Committed to PEOPLE'S RIGHT TO KNOW
Vol. 5 Num 804 Wed. August 30, 2006  
   
Front Page


Recruitment of Bangladeshi Workers
Malaysian govt's policy of outsourcing may violate labour rights


Two human rights organisations -- Malaysia-based Tenaganita and the Philippines-based Migrant Forum Asia (MFA) -- apprehend that the Malaysian government's policy of using outsourcing companies to recruit Bangladeshi workers would violate basic labour standards and rights.

Recruitment agencies in Bangladesh also expressed similar views privately but declined to go on record.

State Minister for Expatriates' Welfare Lutfur Rahman Khan Azad and Secretary General of Bangladesh Association of International Recruiting Agencies (Baira) Ali Haider avoided questions on this issue at a 'face-to- face' programme organised by an NGO at the Jatiya Press Club on Sunday.

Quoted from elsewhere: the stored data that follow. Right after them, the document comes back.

(* ===== verification/Lzma.v ===== *)
(** * liblzma: the LZMA decoder

    lzma/lzma_common.h and lzma/lzma_decoder.c: the decoder as a machine that can
    stop wherever it needs a byte of input or room for output. In the C text a
    switch jumps to a case label in the middle of a loop, and the macros of the
    range decoder jump to its end; here each label is a constructor of [lzma_seq],
    the code from a label to the next one is a step, and [lzma_loop] takes steps.
    The labels and the bodies between them are those of the unrolled version,
    which is the one that is built (HAVE_SMALL is not defined).

    The local variables of [lzma_decode], copies of members of the coder, are the
    record [locals]. [None] is an access outside an array, reading a probability
    that was not initialised, or a failed assertion. *)

From Stdlib Require Import ZArith Lia.
From stdpp Require Import base list option gmap.
From S2P Require Import Prelude LzmaBase Coder Vli RangeDecoder LzDict.
Local Open Scope Z_scope.

(** ** lzma_common.h *)
Definition LZMA_PB_MAX : Z := 4.
Definition LZMA_LCLP_MAX : Z := 4.
Definition POS_STATES_MAX : Z := Z.shiftl 1 LZMA_PB_MAX.

Record lzma_options_lzma := MkOptions { dict_size : Z; preset_dict : list Z; lc : Z; lp : Z; pb : Z }.

Definition is_lclppb_valid (o : lzma_options_lzma) : bool :=
  (lc o <=? LZMA_LCLP_MAX) && (lp o <=? LZMA_LCLP_MAX) && (u32 (lc o + lp o) <=? LZMA_LCLP_MAX) && (pb o <=? LZMA_PB_MAX).

Inductive lzma_lzma_state :=
  | STATE_LIT_LIT | STATE_MATCH_LIT_LIT | STATE_REP_LIT_LIT | STATE_SHORTREP_LIT_LIT | STATE_MATCH_LIT | STATE_REP_LIT
  | STATE_SHORTREP_LIT | STATE_LIT_MATCH | STATE_LIT_LONGREP | STATE_LIT_SHORTREP | STATE_NONLIT_MATCH | STATE_NONLIT_REP.
Lemma step_dist_model_good s : locals_ok s -> at_label SEQ_DIST_MODEL s -> good s (rank SEQ_DIST_MODEL (limit (inc s))) (step SEQ_DIST_MODEL s).
Proof.
  intros Hs Hl. pose proof Hl as (Hlen & (slot & Hslot & Hlim & Hoff & HL & Hx & Hp) & Hr). cbn [Lzma.step]. unfold step_dist_model, with_probs.
  destruct (short_slot slot Hslot) as (HL5 & Hr0 & Hp1 & Hp2). cbv zeta in *. set (L := slot / 2 - 1) in *.
  rewrite Hp. cbn [mbind option_bind]. set (off := (2 + slot mod 2) * 2 ^ L - slot - 1) in *.
  assert (2 ^ (offset (inc s) + 1) <= 2 ^ L) as Hpow by (apply Z.pow_le_mono_r; lia).
  assert (2 ^ L <= 2 ^ 5) as HpL by (apply Z.pow_le_mono_r; lia).
  pose proof (Z.pow_pos_nonneg 2 (offset (inc s)) ltac:(lia) Hoff) as Hpos. rewrite Z.pow_add_r in Hpow, Hx by lia. change (2 ^ 1) with 2 in *.
  assert (live pos_special (off + symbol (inc s))) as Ha by (unfold live, FULL_DISTANCES, DIST_MODEL_END; lia).
  assert (forall s' (b : bool), later s s' -> inc s' = inc s -> reps s' = reps s ->
    let s1 := (if b then add_rep0 (Z.shiftl 1 (offset (inc s))) else no_action) s' in
    later s s1 /\ inc s1 = inc s /\ 0 <= rep0 (reps s1) <= 96 + 2 ^ (offset (inc s) + 1)) as Hadd.
  { intros s' b Hs' Ei Er. rewrite Z.pow_add_r by lia. change (2 ^ 1) with 2. destruct b; (split; [exact Hs' | split; [exact Ei |]]); [| unfold no_action; rewrite Er; lia].
    cbn. rewrite Er, Z.shiftl_mul_pow2, u32_small by lia. lia. }
  destruct (Z.leb_spec 2 (limit (inc s))) as [H2 | H2]; cbn [andb].
  - rewrite (proj2 (Z.leb_le (limit (inc s)) 5)) by lia.
    assert (negb (limit (inc s) =? 5) || (offset (inc s) =? 0) = true) as ->.
    { destruct (Z.eqb_spec (limit (inc s)) 5); cbn [negb orb]; [| done]. apply Z.eqb_eq. lia. }
    cbn [assert mbind option_bind].
    assert (tree (Z.to_nat (offset (inc s))) (symbol (inc s))) as Ht by (unfold tree; rewrite Nat2Z.inj_succ, Z2Nat.id, Z.pow_succ_r by lia; lia).
    apply (rc_bit_good _ _ _ _ _ _ _ _ _ (Z.to_nat (offset (inc s)))); [done | exact Hl | done | done | lia |].
    intros st rc in_at b s' x Hs' Hx'.
    assert ((if b then add_rep0 (Z.shiftl 1 (offset (inc s))) else no_action) (set_symbol s' x) =
      set_symbol ((if b then add_rep0 (Z.shiftl 1 (offset (inc s))) else no_action) s') x) as -> by (by destruct b).
    destruct (Hadd s' b Hs' eq_refl eq_refl) as (Hs1 & Ei & Hr1). set (s1 := (if b then _ else _) s') in *. clearbody s1.
    apply goto_good; [exact Hs1 | | cbn [rank set_lim set_offset set_symbol set_inc inc limit]; lia].
    unfold at_label. cbn [set_lim set_offset set_symbol set_inc inc limit len offset symbol probs reps]. rewrite Ei, u32_small by lia.
    split; [done |]. split; [| lia]. exists slot. unfold tree in Hx'. rewrite !Nat2Z.inj_succ, Z2Nat.id, !Z.pow_succ_r in Hx' by lia.
    unfold at_dist_model. cbn [symbol offset limit probs].
    split; [done |]. split_and!; try done; try lia; rewrite ?(Z.pow_add_r 2 (offset (inc s) + 1)), ?(Z.pow_add_r 2 (offset (inc s))) by lia; change (2 ^ 1) with 2; lia.
  - rewrite (proj2 (Z.eqb_eq (limit (inc s)) 1)) by lia.
    apply rc_bit_last_good; [done | exact Hl | done |]. intros st rc in_at b s' Hs'.
    destruct (Hadd s' b Hs' eq_refl eq_refl) as (Hs1 & Ei & Hr1). set (s1 := (if b then _ else _) s') in *.
    apply check_distance_good; [done | by rewrite Ei | | cbn [rank]; lia]. rewrite Z.pow_add_r in Hr1 by lia. lia.
Qed.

Outsourcing firms supply workers to companies or employers that require them and make all payments to these (outsourcing) firms, which have no responsibilities to the workers.

In the absence of any protective mechanism, the system will only make Malaysia a country that institutionalises and legalises human trafficking and bonded labour, Tenaganita said in a statement recently.

Endorsing Tenaganita's views, the MFA in a statement demanded an immediate halt to implementation of this recruitment process.

The MFA is a network of over 260 migrant workers associations, trade unions and migrants' rights bodies in Asia.

The statements came in the wake of Malaysia's withdrawal of restrictions on recruitment of workers from Bangladesh after about a decade, and its decision that recruitment would be made by 139 approved outsourcing firms.

Manpower recruiting agencies in Dhaka said about five lakh workers could be sent to Malaysia in 2 to 3 years.

"Outsourcing labour creates a condition of a very deregulated and unprotected form of labour. The Malaysian government, by developing such a policy, institutionalises bonded labour," said Tenaganita in its statement signed by its Director Dr Irene Fernandez.

This form of recruitment and employment of poverty-ridden migrant workers from countries like Bangladesh, for profit maximisation and unprotected employment, is inhuman, it said.

The statement mentioned that this year alone, Tenaganita received complaints from migrant workers involving 15 outsourcing firms that many of them were neither paid nor had jobs after less than two months of being sent to a company to work.

Ten of the firms refused to send back the workers but demanded from them payment for the levy and work permit and held their passports. These workers were then forced into all forms of work, Tenaganita said. "One worker, under an outsourcing firm, had to work in a furniture company, then in a plantation and a scrap metal company only in a span of three months with no wages."

Another company, Bebaka used gangsters to beat up 42 workers, took all their money when they asked for their wages. The company held passports of all the workers. After this incident, the workers out of sheer fear went back to work.

It was a problem for the workers to seek police protection as they did not have their passports.

Violent behaviour of the management of these companies with the workers is 'only a small reflection of the highly exploitative form of labour management', the statement said.

It is unclear who will be responsible in cases of unpaid wages, dismissal or accidents at workplace, or who will be made accountable for violation of rights of the workers, it pointed out.

"The work permit issued will hold the name of the outsourcing firm. Thus, will the courts define the outsourcing firms as employers who in real terms are not the employers? But the employment act defines otherwise. The worker remains in a dilemma."

The statement said the companies that use the labour will therefore escape compliance with legal rights enshrined in labour laws, Employment Act, Industrial Relations Act and Trade Union Act. Even in cases of health hazards and accidents at work, the employers can run away from responsibility,

Tenaganita views these firms as arrogant and exploitative, who treat the workers like slaves and bonded labour, the statement added.

The MFA said in its statement, "More often than not, migrant workers are subjected to unjust and unfair employment contracts that force them to work long hours at near-poverty level wages in slave-like working conditions,"

Hiring workers through offshore recruitment agencies abrogates the responsibilities of the employers and the Malaysian government, it said. "Such a policy gives the impression that Malaysia promotes slave labour."

The Malaysian government should sit with civil society groups in that country to formulate a better way of recruiting migrant workers and ensuring their core labour standards, the MFA stressed.